▸ **Your task**:
Beneath this instruction is a listing; print exactly the lines in it starting at the line that contains "snapshot with a" and going through the line that contains "Definition set_quantity (v".
%%
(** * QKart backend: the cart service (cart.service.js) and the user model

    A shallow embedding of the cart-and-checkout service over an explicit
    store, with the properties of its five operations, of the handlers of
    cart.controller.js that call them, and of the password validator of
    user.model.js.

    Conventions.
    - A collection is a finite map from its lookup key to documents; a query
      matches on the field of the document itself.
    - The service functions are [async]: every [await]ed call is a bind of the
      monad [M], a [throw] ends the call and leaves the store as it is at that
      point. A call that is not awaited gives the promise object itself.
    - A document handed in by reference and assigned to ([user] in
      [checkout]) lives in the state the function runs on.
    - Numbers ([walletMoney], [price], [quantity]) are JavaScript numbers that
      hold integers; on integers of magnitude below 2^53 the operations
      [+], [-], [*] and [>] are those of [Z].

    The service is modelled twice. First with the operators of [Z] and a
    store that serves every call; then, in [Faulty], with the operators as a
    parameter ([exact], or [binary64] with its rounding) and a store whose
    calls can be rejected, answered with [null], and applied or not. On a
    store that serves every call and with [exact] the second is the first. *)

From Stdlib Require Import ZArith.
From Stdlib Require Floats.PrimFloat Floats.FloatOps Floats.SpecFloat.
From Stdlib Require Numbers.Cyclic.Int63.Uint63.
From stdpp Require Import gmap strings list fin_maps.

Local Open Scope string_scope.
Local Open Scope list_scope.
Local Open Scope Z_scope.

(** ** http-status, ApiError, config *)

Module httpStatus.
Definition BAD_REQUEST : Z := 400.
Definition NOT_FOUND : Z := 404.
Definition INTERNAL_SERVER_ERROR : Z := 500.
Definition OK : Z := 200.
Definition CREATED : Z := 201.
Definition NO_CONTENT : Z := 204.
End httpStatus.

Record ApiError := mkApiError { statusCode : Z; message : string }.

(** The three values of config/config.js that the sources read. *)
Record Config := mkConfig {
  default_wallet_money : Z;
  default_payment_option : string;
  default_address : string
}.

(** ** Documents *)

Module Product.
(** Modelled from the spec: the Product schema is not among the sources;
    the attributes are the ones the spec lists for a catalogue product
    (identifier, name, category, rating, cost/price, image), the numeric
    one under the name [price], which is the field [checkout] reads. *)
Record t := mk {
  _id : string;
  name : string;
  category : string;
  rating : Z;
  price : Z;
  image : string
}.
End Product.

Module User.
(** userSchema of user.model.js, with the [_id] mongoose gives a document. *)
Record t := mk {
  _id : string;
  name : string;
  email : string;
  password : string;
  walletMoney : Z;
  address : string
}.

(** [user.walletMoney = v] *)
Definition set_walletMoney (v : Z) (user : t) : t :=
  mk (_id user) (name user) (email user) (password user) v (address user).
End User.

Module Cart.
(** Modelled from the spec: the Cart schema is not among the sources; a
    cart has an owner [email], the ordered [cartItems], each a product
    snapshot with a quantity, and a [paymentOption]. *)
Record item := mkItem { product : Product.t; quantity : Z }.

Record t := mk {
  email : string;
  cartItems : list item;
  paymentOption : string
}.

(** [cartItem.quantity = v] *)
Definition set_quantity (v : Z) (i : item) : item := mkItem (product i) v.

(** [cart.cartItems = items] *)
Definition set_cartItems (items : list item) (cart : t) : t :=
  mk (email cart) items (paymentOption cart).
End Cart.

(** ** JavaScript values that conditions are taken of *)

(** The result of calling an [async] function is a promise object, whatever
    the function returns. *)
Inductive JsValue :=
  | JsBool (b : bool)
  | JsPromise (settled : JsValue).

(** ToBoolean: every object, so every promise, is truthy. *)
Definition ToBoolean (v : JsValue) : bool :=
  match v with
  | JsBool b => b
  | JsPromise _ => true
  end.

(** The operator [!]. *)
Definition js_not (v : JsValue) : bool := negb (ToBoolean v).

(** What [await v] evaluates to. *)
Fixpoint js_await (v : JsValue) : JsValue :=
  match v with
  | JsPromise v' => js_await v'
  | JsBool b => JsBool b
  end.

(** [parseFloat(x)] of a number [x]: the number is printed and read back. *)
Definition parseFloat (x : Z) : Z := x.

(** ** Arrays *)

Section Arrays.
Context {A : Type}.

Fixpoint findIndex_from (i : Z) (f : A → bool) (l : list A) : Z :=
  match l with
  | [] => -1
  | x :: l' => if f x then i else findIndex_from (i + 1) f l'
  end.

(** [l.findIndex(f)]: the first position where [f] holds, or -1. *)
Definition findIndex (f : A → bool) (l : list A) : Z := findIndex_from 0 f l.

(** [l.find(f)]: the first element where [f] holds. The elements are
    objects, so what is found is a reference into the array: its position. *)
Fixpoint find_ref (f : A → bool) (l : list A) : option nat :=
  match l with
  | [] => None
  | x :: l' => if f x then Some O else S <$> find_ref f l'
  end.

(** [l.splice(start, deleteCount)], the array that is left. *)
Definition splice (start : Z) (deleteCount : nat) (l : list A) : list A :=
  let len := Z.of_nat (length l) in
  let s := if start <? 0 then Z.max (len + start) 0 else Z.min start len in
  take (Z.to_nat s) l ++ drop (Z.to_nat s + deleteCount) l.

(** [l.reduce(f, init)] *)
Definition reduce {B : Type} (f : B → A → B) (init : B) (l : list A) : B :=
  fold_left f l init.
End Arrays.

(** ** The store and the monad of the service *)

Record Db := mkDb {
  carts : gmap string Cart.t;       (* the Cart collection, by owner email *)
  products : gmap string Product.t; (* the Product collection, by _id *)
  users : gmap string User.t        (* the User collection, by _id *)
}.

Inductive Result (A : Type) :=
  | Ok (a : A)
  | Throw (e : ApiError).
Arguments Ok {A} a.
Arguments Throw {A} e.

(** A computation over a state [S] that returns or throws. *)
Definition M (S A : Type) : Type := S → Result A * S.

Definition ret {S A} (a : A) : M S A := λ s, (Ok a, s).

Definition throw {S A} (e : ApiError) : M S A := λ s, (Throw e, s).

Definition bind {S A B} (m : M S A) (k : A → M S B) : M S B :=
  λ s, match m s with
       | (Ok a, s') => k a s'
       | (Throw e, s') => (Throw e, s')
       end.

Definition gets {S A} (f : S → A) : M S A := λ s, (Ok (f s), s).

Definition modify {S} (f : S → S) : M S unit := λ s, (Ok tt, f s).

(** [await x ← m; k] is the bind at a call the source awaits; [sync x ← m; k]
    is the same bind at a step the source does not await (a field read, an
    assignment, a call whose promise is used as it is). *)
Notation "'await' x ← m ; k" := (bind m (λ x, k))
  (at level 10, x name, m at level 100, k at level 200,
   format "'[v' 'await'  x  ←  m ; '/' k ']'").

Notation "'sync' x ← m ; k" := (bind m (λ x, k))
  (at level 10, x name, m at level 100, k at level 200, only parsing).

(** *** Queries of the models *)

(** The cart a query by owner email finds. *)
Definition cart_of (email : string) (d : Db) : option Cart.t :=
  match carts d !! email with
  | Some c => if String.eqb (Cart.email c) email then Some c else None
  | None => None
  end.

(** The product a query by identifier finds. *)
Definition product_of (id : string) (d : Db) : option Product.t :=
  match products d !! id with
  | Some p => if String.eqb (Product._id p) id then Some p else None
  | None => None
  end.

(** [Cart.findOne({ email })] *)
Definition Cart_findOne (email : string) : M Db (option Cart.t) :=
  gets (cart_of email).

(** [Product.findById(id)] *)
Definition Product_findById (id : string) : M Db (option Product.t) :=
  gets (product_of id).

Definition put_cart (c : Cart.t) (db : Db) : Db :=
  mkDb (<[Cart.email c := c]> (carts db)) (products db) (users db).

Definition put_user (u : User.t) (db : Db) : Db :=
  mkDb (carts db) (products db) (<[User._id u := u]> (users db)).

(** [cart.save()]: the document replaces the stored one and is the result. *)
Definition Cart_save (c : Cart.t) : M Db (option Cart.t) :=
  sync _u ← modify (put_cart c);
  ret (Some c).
%%
▸ **Final answer**:
    snapshot with a quantity, and a [paymentOption]. *)
Record item := mkItem { product : Product.t; quantity : Z }.

Record t := mk {
  email : string;
  cartItems : list item;
  paymentOption : string
}.

(** [cartItem.quantity = v] *)
Definition set_quantity (v : Z) (i : item) : item := mkItem (product i) v.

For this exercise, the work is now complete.